A prospective observational study assessing the functional disease progression of LGMDR4, betasarcoglycan-related limb girdle muscular dystrophy.

Background: Limb-girdle muscular dystrophy (LGMD) R4, betasarcoglycanopathy, is a progressive muscle disease that frequently presents in childhood and results in loss of ambulation around 20 years of age. With interventional trials on the horizon it is essential to document functional disease progression using standardized performance outcome assessments (PerfO).
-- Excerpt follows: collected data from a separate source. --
Lemma inv_step s e : inv s -> inv (step cfg s e).1.
Proof.
  intros I. destruct e; cbn [step];
    [by apply routes_inv_start|by apply inv_build|by apply inv_buildBoot|by apply inv_publish|done|by apply inv_lease|by apply inv_release|..].
  all: by apply inv_shut.
Qed.

Lemma routes_inv_run s evs : inv s -> inv (run cfg s evs).
Proof. unfold run. revert s. induction evs as [|e evs IH]; intros s I; [done|]. by apply IH, inv_step. Qed.

(** Once the fence is up, the table is the one there was, or none. *)
Lemma fenced_step s e : routingClosed s = true ->
  routingClosed (step cfg s e).1 = true /\ (w (step cfg s e).1 = w s \/ w (step cfg s e).1 = None).
Proof.
  intros Hf. destruct e; simpl; auto.
  - unfold startReload. rewrite Hf. repeat (case_match; auto).
  - unfold buildMain. by repeat case_match; auto.
  - unfold buildBoot. by repeat case_match; auto.
  - unfold publish. destruct (stages s !! g) as [[| |]|]; auto. cbn zeta. rewrite Hf. repeat (case_match; auto).
  - unfold lease. by repeat case_match; auto.
  - unfold fence. by repeat case_match; auto.
  - unfold shutBoot. by repeat case_match; auto.
  - unfold shutMain. by case_match; auto.
Qed.

Lemma fenced_run evs s : routingClosed s = true -> w (run cfg s evs) = w s \/ w (run cfg s evs) = None.
Proof.
  unfold run. revert s. induction evs as [|e evs IH]; intros s Hf; [by left|]. simpl.
  destruct (fenced_step s e Hf) as [Hf' Hw]. destruct (IH _ Hf') as [E|E]; [|by right]. rewrite E. exact Hw.
Qed.

Lemma held_not_closed s r : inv s -> r ∈ held s -> rId r ∉ closes s.
Proof.
  intros I Hr Hc. pose proof (i_once _ I) as Hp. assert (NoDup (ids (held s) ++ closes s)) as Hn.
  { rewrite Hp. apply NoDup_ListNoDup, seq_NoDup. }
  apply NoDup_app in Hn as (_ & Hd & _). apply (Hd (rId r)); [|done]. by apply list_elem_of_fmap_2.
Qed.
End Preservation.

(** ** Properties *)

(** C27: Whatever reloads, look ups, DoH dials and shutdown parts interleave: every
    table constructed is held in one place or was closed once; no look up and
    no DoH dial uses a closed table; until the shutdown the two tables come from
    the same construction; behind the fence no table is published; and when the
    shutdown is over and no reload is under way, every table is closed. *)
Theorem routes_accounted cfg boot wp now evs :
  let s := run cfg (init boot wp now) evs in
  map rId (held s) ++ closes s ≡ₚ seq 0 (nextId s) /\
  (forall r, (lookup_ s).2 = Routed (Some r) -> rId r ∉ closes s) /\
  (forall l id, leases s !! l = Some id -> id ∉ closes s) /\
  ((shutPhase s <= 1)%nat -> exists r, w s = Some r /\
     match dohBootstrap s with Some cur => exists b, cur = Some b /\ rGen b = rGen r | None => True end) /\
  (routingClosed s = true -> forall evs', w (run cfg s evs') = w s \/ w (run cfg s evs') = None) /\
  (shutPhase s = 3%nat -> stages s = ∅ -> w s = None /\ closes s ≡ₚ seq 0 (nextId s)).
Proof.
  intros s. assert (inv s) as I by (apply routes_inv_run, inv_init). split_and!.
  - apply I.
  - intros r Hr. simpl in Hr. destruct (bool_decide _); [done|]. injection Hr as Hr. apply (held_not_closed s r I). unfold held. rewrite Hr. set_solver.
  - intros l id Hl. destruct (i_leases _ I l id Hl) as (r & Hr & <-). apply (held_not_closed s r I).
    unfold held. rewrite Hr. set_solver.
  - apply I.
  - intros Hf evs'. by apply fenced_run.
  - intros Hp Hs. split; [by apply (i_main _ I)|]. pose proof (i_once _ I) as Ho. unfold held in Ho.
    rewrite (i_main _ I Hp), Hs in Ho. pose proof (i_boot _ I ltac:(lia)) as Hb.
    destruct (dohBootstrap s) as [[b|]|]; [by destruct (Hb b)| |]; exact Ho.
Qed.
(** [New] over the instance there is; one that was never made is closed and has no name. *)
Definition New (ok : bool) (nm : string) (appendMode : bool) (l : Log) : bool * Log :=
  let named := mkLog nm false (dir l) (shown l) in
  if String.eqb nm "" then (true, named)
  else let '(ok, next) := openLogFile ok (negb appendMode) named in if ok then (true, next) else (false, l).

Definition Reopen (ok : bool) (l : Log) : bool * Log :=
  if String.eqb (name l) "" then (true, setOpen false l) else openLogFile ok false l.

Definition Close (ok : bool) (l : Log) : bool * Log :=
  if negb (open_ l) then (true, l) else (ok, setOpen false l).

Definition rotateLocked (env : LogEnv) (incoming : Z) (l : Log) : bool * Log :=
  if negb (open_ l) || String.eqb (name l) "" || (incoming <=? 0) then (true, l)
  else if negb (statOk env) then (false, l)
  else if slen (content l) + incoming <=? maxLogBytes then (true, l)
  else if negb (lCloseOk env) then (false, setOpen false l)
  else
    let '(ok, d) := rotateFrom maxLogBackups maxLogBackups (name l) (lRemoveOk env) (lRenameOk env) (dir l) in
    let moved := mkLog (name l) false d (shown l) in
    if negb ok then (false, (openLogFile (openOk env) false moved).2)
    else openLogFile (openOk env) true moved.

(** [Debug.Write]: what is written, to the file and to the console, is redacted. *)
Definition Write (env : LogEnv) (p : string) (l : Log) : bool * Log :=
  let redacted := RedactText p in
  let '(ok, l) :=
    if open_ l then
      let '(ok, l) := rotateLocked env (slen redacted) l in
      if open_ l then
        (ok && lWriteOk env && (String.length redacted <=? lTaken env)%nat,
         setContent (content l +:+ str_take (lTaken env) redacted) l)
      else (ok, l)
    else (true, l) in
  (ok && consoleOk env, mkLog (name l) (open_ l) (dir l) (shown l +:+ redacted)).
(* ===== verification/Bootstrap.v ===== *)
(** * The configuration file: first run, migration, import of the system proxy
    ([internal/config/bootstrap.go], [persistence.go], [config_bootstrap.go])

    The edits of pxgo.ini are functions on its text, and their theorems speak of
    the assignments [Config.v]'s reader finds in it.  Writing is a sequence of
    states of a directory, so that what a crash leaves behind is one of them. *)

From S2P Require Export Prelude GoStrings.
From S2P Require Import NetAddr Url GoText SystemProxy Config.

Module Bs.

(** ** The system proxy to be imported *)

Record SystemProxyImport := mkImport { Found : bool; PAC : string; Server : string; NoProxy : string; Dynamic : bool }.

(** [config_bootstrap.go]. *)
Definition systemProxyImportFromDiscovered (src : Sys.Config) : SystemProxyImport :=
  let dynamic := Sys.AutoDetect src ||
    (negb (Sys.IsPAC src) && String.eqb (Sys.PACURL src) "" && negb (bool_decide (Sys.ByScheme (Sys.ManualProxy src) = ∅))) in
  mkImport (Sys.Found src) (Sys.PACURL src) (Sys.Default (Sys.ManualProxy src)) (Sys.Bypass src) dynamic.

Definition lineBreak : string := String CR (String LF "").

(** The map ranges over three values; the error names one of those that break. *)
Definition validateSystemProxyImport (system : SystemProxyImport) : bool :=
  negb (ContainsAny (PAC system) lineBreak || ContainsAny (Server system) lineBreak || ContainsAny (NoProxy system) lineBreak).

(** ** The text of pxgo.ini *)

Definition currentConfigSchema : Z := 1.
Definition schemaPrefix : string := "# pxgo-config-schema:".
Definition schemaHeader : string := schemaPrefix +:+ " " +:+ Itoa currentConfigSchema.

Definition isComment (line : string) : bool := HasPrefix line "#" || HasPrefix line ";".

Definition activeINIKeys (raw : string) : list string :=
  omap (fun line =>
    let line := TrimSpace line in
    if String.eqb line "" || isComment line || HasPrefix line "[" then None
    else match Cut line "=" with Some (key, _) => Some (Cf.canonicalConfigKey (TrimSpace key)) | None => None end) (Split raw LF).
Methods: We present a prospective longitudinal observational study of individuals recruited through both Nationwide Children's Hospital neuromuscular clinics and through outreach events held in an area with a high incidence of Founder variant (c.452C > G). PerfOs included the NorthStar Assessment for limb-girdle dystrophies (NSAD), Performance of Upper Limb (PUL), timed function tests, and spirometry, as appropriate.

Results: Forty-six individuals enrolled (aged 3-55 years) with 22 (55%) ambulant. Most PerfOs quantified change over time. We found heterogeneity of functional abilities at all ages. In our cohort, children's performance improved until around age 7, followed by a plateau until around 10-12 years. The ability to rise from the floor was the first milestone lost and was unable to be completed by anyone who took longer than 7.7 s on the 10-meter. Further, performance on select PerfOs were related to skills of functional independence, informing clinical care and data driven trial design.

Conclusions: There is a great deal of functional heterogeneity. The selected PerfOs measured motor function and disease progression in individuals with LGMDR4, for the benefit of both data driven clinical management and clinical trial design.